Exercise goal
Give the data again exactly, stopping after the "if y <? x then" line.

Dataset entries
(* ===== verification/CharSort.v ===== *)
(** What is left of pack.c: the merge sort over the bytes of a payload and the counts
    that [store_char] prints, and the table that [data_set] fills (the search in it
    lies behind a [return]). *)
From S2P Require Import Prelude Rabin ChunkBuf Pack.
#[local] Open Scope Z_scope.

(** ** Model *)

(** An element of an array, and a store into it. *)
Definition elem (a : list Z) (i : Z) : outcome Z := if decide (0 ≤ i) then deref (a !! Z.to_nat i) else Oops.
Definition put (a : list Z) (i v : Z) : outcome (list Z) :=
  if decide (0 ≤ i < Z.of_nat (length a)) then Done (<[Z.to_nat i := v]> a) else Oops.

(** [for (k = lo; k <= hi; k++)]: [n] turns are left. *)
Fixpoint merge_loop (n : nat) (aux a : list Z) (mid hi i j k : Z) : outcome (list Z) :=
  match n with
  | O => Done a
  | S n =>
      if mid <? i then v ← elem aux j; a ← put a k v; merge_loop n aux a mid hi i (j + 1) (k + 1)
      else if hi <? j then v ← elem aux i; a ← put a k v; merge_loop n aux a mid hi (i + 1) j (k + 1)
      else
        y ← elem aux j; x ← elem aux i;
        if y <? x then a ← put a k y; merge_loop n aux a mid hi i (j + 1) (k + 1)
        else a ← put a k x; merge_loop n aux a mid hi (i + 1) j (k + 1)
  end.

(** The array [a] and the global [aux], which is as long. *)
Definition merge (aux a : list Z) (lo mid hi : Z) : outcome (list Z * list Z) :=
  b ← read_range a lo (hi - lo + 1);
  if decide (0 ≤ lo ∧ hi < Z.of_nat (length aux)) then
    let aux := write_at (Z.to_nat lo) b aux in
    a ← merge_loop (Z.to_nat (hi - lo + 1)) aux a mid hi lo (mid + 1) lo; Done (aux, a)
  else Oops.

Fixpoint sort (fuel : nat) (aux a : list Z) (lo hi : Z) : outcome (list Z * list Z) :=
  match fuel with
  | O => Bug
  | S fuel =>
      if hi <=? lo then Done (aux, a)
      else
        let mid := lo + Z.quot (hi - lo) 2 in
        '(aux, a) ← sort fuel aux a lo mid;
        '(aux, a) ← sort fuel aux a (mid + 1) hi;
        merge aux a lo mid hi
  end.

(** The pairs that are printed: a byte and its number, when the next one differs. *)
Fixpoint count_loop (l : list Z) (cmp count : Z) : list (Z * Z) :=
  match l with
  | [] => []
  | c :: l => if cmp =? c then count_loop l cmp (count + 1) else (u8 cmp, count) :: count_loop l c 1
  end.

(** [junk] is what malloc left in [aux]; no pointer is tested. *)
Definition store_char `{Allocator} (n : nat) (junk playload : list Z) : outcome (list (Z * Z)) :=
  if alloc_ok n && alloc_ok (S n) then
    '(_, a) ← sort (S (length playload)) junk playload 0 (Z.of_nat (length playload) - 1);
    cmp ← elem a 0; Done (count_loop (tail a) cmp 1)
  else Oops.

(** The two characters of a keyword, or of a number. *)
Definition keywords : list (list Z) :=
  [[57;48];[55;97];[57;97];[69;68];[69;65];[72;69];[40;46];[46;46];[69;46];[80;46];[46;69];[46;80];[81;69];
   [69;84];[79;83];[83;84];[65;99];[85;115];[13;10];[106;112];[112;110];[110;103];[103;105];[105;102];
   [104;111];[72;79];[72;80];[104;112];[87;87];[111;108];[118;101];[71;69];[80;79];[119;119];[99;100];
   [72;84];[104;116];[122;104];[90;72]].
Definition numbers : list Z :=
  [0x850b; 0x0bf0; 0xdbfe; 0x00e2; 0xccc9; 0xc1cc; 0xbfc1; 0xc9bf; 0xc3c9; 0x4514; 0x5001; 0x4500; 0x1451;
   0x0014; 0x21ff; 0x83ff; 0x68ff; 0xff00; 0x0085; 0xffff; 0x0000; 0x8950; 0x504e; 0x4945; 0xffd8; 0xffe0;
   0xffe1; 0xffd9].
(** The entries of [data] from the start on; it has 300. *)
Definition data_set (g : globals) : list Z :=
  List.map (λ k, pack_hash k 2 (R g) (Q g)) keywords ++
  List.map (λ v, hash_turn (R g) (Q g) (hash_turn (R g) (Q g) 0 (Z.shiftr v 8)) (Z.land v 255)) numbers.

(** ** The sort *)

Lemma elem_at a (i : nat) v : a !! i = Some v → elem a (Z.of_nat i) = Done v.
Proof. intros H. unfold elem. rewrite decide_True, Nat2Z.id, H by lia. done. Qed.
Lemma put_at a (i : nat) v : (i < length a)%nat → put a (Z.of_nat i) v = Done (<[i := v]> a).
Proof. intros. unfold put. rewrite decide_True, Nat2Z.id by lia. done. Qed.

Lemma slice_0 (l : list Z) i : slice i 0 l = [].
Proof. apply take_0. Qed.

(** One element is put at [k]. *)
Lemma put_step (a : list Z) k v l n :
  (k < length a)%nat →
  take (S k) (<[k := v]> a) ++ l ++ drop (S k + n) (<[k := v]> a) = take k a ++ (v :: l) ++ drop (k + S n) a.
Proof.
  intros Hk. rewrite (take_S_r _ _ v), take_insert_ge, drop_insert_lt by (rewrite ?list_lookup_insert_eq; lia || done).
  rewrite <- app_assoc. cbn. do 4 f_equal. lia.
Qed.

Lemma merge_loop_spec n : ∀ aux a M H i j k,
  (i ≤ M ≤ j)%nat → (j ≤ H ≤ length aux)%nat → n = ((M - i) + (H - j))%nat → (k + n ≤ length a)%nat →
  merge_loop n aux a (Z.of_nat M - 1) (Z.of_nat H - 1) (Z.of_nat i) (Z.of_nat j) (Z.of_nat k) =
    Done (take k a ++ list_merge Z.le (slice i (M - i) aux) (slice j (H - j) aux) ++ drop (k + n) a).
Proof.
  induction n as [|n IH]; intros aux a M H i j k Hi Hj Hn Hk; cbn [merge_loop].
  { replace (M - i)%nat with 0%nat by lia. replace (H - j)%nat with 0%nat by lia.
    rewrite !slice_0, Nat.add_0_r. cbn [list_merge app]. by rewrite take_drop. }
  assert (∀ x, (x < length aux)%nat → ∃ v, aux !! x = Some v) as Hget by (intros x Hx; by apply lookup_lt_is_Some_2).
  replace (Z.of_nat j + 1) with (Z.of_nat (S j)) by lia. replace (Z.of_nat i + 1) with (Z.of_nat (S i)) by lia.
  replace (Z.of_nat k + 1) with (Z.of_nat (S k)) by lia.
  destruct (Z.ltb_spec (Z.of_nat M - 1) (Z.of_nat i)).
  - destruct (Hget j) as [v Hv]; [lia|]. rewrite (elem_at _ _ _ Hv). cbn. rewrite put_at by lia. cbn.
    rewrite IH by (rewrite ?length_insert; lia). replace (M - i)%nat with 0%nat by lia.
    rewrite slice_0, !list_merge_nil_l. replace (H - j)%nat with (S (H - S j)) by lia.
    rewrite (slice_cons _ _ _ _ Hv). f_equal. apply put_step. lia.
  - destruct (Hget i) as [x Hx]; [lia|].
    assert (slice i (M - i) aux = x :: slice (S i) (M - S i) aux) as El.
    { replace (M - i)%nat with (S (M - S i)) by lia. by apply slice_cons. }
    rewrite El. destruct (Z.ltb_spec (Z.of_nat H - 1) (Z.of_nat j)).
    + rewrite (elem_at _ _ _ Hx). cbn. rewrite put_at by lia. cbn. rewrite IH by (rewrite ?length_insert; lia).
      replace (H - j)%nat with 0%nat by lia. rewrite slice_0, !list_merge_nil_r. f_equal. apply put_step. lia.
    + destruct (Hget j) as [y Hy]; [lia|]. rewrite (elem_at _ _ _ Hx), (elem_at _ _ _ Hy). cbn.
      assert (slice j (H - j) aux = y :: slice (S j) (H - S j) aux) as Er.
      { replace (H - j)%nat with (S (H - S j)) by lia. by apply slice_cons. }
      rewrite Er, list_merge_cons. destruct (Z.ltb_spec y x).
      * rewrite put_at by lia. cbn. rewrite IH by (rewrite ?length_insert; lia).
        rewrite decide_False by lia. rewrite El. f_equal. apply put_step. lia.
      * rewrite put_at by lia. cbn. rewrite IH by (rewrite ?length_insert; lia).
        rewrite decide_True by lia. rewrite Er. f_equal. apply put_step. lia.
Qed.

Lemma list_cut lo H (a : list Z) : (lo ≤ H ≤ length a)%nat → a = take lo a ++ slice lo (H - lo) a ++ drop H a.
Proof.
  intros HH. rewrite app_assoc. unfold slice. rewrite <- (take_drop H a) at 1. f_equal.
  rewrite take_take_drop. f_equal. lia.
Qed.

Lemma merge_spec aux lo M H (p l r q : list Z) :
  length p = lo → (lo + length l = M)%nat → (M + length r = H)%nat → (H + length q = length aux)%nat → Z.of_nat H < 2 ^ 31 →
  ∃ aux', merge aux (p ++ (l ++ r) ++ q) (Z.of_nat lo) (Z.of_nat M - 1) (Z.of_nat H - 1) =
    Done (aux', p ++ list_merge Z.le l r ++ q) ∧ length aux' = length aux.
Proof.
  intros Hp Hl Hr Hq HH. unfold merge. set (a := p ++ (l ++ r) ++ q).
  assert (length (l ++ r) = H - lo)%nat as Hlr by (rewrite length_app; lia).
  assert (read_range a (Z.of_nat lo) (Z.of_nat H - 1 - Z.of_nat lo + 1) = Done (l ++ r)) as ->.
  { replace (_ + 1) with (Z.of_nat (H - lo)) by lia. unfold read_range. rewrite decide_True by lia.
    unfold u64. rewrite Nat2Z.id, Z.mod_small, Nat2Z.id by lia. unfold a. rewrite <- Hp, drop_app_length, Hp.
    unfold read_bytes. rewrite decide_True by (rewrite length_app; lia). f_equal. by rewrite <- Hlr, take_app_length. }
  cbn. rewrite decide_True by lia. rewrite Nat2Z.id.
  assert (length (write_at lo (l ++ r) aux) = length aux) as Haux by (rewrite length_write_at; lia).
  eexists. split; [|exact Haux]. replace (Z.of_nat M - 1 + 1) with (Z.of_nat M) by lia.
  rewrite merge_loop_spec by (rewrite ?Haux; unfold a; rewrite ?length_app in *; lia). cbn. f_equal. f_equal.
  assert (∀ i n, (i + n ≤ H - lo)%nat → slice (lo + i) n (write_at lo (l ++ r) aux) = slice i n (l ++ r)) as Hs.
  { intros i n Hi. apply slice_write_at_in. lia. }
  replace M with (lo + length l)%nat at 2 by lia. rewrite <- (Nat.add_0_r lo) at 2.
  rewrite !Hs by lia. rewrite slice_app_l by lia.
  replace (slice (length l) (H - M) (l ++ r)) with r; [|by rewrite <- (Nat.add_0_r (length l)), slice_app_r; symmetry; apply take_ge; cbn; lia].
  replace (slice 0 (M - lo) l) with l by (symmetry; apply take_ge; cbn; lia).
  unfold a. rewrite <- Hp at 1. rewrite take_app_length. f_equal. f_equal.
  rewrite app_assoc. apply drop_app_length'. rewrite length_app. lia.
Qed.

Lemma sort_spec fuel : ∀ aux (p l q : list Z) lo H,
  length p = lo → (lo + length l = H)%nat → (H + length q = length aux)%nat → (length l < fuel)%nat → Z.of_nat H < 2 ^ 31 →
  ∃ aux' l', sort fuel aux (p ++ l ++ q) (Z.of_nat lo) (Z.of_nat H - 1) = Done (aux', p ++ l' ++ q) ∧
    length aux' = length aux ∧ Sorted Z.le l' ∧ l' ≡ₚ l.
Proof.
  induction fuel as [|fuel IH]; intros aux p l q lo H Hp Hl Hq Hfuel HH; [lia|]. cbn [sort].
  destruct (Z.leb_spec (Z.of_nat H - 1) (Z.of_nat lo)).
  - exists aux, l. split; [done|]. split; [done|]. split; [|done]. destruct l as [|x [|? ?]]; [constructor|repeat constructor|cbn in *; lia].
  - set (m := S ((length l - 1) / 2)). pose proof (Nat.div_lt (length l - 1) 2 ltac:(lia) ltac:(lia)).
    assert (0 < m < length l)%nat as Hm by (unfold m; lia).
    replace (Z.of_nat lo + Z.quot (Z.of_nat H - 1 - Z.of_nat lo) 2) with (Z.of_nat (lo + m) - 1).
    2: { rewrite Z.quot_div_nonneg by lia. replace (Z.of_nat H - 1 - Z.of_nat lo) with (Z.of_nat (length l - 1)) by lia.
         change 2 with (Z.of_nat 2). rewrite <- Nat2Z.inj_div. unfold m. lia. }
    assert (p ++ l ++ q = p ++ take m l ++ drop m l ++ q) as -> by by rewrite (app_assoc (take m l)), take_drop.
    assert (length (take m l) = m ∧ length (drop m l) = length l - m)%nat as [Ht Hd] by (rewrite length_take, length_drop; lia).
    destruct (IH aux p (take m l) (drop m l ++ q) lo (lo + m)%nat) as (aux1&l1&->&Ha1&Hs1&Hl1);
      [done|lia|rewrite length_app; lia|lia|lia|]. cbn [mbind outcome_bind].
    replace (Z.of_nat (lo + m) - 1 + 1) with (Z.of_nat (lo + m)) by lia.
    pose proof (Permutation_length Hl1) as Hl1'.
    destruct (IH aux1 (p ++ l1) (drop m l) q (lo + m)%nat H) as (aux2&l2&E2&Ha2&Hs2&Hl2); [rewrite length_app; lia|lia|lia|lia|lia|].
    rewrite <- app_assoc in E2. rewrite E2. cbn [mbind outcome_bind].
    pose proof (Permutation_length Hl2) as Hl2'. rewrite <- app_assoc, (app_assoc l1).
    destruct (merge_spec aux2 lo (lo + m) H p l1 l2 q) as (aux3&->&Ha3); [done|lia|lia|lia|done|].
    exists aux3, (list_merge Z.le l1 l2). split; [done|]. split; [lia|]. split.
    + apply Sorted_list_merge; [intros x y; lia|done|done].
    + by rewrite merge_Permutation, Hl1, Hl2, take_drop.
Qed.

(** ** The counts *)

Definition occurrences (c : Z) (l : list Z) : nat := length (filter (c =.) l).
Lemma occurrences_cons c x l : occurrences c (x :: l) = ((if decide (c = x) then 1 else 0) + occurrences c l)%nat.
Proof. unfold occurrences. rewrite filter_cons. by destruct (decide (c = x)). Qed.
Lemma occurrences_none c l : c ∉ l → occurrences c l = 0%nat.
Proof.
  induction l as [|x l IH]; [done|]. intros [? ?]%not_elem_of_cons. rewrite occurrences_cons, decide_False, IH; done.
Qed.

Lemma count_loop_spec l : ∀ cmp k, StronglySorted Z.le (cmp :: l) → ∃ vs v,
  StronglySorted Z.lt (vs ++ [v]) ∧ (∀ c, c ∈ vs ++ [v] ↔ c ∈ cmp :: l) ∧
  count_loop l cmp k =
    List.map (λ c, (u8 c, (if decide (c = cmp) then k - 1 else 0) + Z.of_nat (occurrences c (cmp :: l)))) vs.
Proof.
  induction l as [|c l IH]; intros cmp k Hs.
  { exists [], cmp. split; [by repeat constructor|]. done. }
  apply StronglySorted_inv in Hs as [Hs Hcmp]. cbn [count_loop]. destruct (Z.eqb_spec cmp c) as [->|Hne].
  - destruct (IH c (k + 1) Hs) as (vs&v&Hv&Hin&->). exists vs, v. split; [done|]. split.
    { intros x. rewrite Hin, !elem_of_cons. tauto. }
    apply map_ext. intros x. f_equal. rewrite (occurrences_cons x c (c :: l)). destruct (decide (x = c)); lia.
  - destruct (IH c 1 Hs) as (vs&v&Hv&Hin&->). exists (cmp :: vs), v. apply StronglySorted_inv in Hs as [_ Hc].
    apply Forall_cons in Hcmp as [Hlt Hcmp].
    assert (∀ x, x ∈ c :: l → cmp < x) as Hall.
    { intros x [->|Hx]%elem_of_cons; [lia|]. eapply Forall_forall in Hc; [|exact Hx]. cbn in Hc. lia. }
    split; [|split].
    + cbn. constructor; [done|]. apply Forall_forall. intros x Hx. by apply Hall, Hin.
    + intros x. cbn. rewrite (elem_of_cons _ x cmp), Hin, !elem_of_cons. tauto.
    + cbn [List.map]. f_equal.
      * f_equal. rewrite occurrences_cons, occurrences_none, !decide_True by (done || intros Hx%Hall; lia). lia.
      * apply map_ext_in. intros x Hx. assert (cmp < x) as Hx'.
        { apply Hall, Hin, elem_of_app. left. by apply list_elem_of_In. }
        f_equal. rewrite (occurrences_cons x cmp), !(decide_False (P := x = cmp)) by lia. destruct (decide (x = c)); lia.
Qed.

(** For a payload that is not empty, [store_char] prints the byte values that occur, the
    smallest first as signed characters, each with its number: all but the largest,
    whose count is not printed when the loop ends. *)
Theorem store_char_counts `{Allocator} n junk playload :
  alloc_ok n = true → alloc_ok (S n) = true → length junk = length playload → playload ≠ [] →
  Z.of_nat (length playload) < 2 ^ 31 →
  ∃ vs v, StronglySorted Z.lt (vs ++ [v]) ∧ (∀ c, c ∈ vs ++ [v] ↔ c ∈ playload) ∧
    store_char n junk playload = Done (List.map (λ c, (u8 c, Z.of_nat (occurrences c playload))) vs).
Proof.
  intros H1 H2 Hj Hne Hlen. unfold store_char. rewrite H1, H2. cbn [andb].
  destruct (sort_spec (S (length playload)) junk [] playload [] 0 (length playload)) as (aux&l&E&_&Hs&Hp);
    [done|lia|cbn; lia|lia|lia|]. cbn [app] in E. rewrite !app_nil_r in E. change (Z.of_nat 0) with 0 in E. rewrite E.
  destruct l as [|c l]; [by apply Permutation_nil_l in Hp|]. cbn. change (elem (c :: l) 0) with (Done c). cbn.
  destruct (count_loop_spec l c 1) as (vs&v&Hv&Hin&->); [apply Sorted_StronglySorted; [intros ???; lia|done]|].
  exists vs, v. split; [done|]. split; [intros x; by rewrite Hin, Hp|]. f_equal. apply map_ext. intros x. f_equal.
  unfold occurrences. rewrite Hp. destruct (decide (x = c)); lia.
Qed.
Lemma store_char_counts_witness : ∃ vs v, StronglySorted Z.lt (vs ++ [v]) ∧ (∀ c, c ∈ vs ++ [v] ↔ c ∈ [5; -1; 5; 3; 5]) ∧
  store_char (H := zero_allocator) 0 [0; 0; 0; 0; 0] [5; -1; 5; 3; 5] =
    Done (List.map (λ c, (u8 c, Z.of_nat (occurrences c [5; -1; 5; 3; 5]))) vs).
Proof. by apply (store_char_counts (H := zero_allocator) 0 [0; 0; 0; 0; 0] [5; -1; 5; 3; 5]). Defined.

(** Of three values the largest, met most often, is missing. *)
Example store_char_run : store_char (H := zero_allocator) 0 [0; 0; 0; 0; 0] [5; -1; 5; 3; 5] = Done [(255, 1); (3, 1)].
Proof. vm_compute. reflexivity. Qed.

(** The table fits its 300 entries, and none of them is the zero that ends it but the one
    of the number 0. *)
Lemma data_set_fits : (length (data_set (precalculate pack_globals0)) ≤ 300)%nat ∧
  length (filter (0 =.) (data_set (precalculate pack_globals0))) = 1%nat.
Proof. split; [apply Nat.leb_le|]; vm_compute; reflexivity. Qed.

Exercise result
(* ===== verification/CharSort.v ===== *)
(** What is left of pack.c: the merge sort over the bytes of a payload and the counts
    that [store_char] prints, and the table that [data_set] fills (the search in it
    lies behind a [return]). *)
From S2P Require Import Prelude Rabin ChunkBuf Pack.
#[local] Open Scope Z_scope.

(** ** Model *)

(** An element of an array, and a store into it. *)
Definition elem (a : list Z) (i : Z) : outcome Z := if decide (0 ≤ i) then deref (a !! Z.to_nat i) else Oops.
Definition put (a : list Z) (i v : Z) : outcome (list Z) :=
  if decide (0 ≤ i < Z.of_nat (length a)) then Done (<[Z.to_nat i := v]> a) else Oops.

(** [for (k = lo; k <= hi; k++)]: [n] turns are left. *)
Fixpoint merge_loop (n : nat) (aux a : list Z) (mid hi i j k : Z) : outcome (list Z) :=
  match n with
  | O => Done a
  | S n =>
      if mid <? i then v ← elem aux j; a ← put a k v; merge_loop n aux a mid hi i (j + 1) (k + 1)
      else if hi <? j then v ← elem aux i; a ← put a k v; merge_loop n aux a mid hi (i + 1) j (k + 1)
      else
        y ← elem aux j; x ← elem aux i;
        if y <? x then a ← put a k y; merge_loop n aux a mid hi i (j + 1) (k + 1)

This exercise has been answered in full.